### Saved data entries
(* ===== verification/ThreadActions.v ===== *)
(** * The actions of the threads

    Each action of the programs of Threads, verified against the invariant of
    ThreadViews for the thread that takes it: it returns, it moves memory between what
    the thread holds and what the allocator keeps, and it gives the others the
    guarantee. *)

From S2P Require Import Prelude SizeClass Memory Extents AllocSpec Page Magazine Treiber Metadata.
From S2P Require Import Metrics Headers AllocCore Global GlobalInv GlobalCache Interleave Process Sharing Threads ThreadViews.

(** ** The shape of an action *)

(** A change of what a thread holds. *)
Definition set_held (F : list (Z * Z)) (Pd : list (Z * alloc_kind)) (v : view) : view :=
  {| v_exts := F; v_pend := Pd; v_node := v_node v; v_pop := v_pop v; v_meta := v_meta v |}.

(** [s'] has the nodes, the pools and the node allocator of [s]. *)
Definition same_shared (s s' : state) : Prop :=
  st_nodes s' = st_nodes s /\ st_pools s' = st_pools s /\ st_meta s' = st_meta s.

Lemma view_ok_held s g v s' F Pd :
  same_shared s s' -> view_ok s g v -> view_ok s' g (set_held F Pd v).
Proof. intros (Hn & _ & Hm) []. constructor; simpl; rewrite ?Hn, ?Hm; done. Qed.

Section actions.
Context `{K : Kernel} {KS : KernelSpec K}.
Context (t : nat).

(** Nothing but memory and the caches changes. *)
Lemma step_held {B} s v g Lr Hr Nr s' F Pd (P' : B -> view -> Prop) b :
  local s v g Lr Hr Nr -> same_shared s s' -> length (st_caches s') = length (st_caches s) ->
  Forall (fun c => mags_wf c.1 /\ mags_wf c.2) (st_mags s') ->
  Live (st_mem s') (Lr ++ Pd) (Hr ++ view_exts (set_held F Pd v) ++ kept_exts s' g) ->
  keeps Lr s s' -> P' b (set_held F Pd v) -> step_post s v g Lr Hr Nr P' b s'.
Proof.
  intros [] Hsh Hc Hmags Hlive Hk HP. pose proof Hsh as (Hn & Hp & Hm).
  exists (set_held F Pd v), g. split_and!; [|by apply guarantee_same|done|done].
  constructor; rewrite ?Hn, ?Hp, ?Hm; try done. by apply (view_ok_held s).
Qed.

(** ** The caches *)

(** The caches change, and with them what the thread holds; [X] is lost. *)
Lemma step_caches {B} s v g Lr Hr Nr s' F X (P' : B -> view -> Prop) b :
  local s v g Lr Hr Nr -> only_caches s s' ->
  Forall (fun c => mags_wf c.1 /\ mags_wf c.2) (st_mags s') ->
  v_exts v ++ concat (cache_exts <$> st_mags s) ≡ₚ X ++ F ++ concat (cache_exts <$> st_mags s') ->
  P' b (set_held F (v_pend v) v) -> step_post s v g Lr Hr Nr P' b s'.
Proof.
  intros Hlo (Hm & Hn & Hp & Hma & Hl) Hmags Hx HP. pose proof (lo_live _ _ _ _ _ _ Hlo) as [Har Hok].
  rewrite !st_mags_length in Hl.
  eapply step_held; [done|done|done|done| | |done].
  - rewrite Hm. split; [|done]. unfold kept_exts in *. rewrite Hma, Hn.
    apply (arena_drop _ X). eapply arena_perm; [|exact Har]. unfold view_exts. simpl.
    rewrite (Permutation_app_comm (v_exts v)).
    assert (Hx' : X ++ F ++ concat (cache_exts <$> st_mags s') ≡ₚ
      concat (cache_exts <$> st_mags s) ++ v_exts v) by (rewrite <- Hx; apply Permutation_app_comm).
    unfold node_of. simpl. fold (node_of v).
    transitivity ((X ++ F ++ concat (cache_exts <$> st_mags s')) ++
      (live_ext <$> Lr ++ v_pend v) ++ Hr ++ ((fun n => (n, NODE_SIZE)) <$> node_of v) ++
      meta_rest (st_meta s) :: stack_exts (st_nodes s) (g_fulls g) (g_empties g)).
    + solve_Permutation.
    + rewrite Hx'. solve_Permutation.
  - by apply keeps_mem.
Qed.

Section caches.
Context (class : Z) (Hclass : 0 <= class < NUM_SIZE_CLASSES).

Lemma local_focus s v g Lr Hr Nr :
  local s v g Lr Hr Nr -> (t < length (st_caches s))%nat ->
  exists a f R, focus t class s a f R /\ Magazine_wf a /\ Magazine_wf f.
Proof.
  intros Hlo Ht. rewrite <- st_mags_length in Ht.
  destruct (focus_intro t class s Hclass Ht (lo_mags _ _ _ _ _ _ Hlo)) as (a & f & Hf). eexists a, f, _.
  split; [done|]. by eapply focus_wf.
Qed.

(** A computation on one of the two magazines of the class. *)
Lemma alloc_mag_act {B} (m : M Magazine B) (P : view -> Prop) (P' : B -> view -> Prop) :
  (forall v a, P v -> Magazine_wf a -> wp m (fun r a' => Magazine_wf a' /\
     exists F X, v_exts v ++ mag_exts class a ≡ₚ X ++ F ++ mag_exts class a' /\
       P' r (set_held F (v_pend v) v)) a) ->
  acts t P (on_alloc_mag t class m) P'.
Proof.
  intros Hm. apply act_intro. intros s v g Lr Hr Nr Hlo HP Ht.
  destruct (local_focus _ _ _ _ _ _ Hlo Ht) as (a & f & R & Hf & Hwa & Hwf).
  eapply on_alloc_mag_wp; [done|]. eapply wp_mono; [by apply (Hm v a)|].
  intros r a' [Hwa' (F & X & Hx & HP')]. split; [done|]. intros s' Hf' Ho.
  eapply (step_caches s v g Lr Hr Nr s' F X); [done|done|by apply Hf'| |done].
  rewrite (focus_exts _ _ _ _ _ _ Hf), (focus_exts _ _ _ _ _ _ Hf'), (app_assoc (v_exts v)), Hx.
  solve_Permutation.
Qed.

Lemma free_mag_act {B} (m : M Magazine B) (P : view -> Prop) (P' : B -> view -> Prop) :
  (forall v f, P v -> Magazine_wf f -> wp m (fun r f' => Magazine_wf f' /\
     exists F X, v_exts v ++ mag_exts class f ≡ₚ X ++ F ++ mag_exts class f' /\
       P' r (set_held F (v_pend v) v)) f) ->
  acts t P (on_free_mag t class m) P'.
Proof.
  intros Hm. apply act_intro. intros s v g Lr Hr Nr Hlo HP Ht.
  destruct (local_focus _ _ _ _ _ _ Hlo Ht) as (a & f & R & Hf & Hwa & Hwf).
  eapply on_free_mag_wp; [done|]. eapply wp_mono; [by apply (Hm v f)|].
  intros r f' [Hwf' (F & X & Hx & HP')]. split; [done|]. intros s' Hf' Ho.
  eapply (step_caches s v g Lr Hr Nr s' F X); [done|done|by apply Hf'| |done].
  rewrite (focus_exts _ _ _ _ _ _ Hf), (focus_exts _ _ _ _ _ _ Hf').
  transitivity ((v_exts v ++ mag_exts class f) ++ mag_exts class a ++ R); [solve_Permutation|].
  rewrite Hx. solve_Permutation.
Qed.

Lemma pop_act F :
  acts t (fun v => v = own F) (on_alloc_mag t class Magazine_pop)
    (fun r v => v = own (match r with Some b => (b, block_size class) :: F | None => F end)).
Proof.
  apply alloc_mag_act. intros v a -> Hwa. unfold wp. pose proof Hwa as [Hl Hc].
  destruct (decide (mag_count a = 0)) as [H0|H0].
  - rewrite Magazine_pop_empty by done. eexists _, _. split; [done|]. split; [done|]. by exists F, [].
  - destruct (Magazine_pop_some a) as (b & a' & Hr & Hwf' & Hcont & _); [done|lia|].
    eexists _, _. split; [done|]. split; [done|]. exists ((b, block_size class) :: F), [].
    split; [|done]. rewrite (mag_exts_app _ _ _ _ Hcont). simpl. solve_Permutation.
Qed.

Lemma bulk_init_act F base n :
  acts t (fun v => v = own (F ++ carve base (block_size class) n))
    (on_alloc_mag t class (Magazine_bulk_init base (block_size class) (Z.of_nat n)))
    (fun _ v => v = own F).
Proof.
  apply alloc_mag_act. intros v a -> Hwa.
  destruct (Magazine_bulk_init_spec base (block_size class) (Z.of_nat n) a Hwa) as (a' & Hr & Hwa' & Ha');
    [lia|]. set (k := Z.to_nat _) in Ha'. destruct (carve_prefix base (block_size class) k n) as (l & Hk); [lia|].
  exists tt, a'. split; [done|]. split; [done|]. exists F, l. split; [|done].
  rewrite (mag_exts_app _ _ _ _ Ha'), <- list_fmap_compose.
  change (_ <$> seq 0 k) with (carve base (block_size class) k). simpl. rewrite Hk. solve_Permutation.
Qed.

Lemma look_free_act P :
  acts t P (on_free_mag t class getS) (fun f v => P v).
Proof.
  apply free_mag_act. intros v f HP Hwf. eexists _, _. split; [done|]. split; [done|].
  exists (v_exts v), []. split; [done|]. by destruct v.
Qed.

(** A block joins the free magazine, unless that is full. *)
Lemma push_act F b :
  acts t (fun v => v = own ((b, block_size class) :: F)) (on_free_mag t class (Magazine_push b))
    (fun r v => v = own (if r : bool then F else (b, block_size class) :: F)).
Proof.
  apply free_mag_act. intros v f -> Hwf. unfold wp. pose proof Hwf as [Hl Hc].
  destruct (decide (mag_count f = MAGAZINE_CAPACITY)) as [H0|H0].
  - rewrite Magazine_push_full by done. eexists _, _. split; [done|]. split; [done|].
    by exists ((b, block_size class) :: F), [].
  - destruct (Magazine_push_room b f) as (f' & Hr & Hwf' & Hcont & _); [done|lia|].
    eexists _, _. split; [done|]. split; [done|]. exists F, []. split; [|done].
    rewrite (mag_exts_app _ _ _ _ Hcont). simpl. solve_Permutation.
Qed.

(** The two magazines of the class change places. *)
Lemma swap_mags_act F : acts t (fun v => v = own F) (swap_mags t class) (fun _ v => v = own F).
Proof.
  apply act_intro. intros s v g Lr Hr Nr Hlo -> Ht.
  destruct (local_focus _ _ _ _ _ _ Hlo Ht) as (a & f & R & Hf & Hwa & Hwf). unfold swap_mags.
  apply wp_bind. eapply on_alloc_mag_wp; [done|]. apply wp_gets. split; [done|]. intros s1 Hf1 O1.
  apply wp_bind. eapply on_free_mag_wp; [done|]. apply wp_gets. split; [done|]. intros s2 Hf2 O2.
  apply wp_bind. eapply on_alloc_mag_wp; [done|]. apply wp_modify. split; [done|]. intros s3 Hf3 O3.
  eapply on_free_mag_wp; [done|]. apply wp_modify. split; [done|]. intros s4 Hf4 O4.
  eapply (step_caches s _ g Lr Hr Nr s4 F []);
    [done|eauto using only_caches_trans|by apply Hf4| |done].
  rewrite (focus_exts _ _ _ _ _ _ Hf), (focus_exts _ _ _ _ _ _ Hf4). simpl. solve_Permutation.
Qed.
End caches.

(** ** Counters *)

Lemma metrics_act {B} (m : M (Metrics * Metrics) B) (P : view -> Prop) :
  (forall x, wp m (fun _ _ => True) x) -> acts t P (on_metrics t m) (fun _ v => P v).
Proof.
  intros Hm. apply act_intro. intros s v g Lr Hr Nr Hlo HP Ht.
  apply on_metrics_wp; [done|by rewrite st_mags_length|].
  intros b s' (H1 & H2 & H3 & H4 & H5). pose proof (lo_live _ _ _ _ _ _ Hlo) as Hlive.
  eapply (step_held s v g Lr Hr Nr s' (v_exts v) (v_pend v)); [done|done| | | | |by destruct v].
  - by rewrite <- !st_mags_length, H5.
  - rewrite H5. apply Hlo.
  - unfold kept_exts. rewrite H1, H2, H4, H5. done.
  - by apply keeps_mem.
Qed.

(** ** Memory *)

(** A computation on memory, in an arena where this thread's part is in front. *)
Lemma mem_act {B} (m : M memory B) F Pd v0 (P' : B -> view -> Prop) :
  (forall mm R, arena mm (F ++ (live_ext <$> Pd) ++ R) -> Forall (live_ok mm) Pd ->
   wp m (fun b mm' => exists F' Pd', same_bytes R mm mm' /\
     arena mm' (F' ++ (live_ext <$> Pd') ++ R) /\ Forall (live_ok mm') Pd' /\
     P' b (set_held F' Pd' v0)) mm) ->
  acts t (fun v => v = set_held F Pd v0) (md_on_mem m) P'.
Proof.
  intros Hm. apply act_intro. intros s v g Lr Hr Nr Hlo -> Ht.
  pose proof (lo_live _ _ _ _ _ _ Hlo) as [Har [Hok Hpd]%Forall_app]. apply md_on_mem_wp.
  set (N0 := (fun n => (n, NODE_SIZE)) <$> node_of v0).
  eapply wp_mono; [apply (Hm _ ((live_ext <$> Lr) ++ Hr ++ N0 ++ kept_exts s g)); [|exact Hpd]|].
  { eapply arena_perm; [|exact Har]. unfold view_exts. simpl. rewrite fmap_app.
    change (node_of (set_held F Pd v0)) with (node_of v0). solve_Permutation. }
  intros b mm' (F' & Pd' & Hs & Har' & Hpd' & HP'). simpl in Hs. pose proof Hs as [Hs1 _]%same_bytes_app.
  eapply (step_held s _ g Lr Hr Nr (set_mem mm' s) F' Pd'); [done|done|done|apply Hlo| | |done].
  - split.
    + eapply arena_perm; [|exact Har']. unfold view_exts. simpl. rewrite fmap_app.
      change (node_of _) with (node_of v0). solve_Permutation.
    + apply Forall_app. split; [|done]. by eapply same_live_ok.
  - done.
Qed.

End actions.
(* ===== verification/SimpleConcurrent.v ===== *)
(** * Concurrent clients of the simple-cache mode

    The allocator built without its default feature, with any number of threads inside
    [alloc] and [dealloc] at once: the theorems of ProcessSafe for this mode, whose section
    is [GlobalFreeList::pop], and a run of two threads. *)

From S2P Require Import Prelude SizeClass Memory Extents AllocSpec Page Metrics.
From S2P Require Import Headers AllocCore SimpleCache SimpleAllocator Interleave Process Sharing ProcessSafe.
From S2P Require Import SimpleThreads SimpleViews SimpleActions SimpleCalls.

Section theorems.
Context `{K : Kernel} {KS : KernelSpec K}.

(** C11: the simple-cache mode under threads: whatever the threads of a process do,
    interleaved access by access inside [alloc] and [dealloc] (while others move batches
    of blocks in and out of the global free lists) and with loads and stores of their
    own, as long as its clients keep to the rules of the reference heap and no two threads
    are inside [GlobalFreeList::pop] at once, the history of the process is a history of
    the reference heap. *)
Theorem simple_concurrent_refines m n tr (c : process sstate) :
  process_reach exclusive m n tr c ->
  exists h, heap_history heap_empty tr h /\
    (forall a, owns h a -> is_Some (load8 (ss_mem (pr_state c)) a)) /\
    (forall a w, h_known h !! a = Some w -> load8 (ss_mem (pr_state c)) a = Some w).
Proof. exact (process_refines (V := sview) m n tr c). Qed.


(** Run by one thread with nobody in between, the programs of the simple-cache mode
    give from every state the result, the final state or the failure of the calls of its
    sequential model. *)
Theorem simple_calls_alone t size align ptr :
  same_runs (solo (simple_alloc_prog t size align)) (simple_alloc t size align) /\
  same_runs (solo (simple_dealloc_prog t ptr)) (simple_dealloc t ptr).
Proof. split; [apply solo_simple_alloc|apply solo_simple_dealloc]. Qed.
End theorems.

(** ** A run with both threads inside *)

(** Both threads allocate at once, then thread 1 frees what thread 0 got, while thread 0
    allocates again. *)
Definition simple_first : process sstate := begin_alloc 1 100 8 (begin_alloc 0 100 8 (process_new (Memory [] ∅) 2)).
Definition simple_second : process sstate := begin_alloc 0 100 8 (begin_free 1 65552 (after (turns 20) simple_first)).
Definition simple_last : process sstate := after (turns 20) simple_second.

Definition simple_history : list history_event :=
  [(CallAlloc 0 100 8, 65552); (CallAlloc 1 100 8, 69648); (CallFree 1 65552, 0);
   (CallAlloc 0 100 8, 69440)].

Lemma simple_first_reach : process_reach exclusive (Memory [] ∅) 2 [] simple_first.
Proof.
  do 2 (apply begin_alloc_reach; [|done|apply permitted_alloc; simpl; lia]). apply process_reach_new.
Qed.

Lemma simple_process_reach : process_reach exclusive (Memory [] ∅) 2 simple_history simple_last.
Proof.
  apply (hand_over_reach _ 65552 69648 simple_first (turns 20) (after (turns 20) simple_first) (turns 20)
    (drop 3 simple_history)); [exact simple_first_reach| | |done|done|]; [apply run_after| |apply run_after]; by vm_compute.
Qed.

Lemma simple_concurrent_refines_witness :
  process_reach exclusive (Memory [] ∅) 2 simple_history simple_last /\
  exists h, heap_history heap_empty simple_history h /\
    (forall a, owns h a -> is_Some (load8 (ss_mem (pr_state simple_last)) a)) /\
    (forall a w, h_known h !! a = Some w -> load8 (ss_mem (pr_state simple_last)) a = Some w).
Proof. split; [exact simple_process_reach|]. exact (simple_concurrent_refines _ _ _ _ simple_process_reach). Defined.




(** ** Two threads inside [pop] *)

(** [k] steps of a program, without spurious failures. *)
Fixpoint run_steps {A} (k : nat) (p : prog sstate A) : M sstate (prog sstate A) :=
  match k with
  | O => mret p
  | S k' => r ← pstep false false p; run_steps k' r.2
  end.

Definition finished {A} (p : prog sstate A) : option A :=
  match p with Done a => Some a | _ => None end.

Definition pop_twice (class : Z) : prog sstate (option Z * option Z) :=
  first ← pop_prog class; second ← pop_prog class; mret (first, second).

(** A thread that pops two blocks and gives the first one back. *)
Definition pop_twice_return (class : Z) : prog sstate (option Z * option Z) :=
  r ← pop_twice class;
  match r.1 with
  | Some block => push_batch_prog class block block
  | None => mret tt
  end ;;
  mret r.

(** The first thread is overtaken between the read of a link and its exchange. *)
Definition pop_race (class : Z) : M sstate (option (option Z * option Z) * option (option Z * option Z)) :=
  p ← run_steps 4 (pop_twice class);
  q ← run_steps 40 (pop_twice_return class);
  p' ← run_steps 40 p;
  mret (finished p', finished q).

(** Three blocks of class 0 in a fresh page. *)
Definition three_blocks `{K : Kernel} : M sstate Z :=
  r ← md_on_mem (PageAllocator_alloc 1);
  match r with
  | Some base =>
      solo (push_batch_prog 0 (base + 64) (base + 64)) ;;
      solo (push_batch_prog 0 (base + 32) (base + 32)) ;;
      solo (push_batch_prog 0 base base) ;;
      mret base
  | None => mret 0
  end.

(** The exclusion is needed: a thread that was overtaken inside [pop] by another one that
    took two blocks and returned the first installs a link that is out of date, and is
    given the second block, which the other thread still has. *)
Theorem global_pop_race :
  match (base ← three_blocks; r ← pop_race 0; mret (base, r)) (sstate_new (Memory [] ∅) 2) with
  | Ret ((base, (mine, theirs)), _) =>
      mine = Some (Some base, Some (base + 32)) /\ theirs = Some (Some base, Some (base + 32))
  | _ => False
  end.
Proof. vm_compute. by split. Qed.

### Task statement
From the first line of the data above through the line containing "ThreadViews for the", repeat each line exactly, and add nothing.

### Result
(* ===== verification/ThreadActions.v ===== *)
(** * The actions of the threads

    Each action of the programs of Threads, verified against the invariant of
    ThreadViews for the thread that takes it: it returns, it moves memory between what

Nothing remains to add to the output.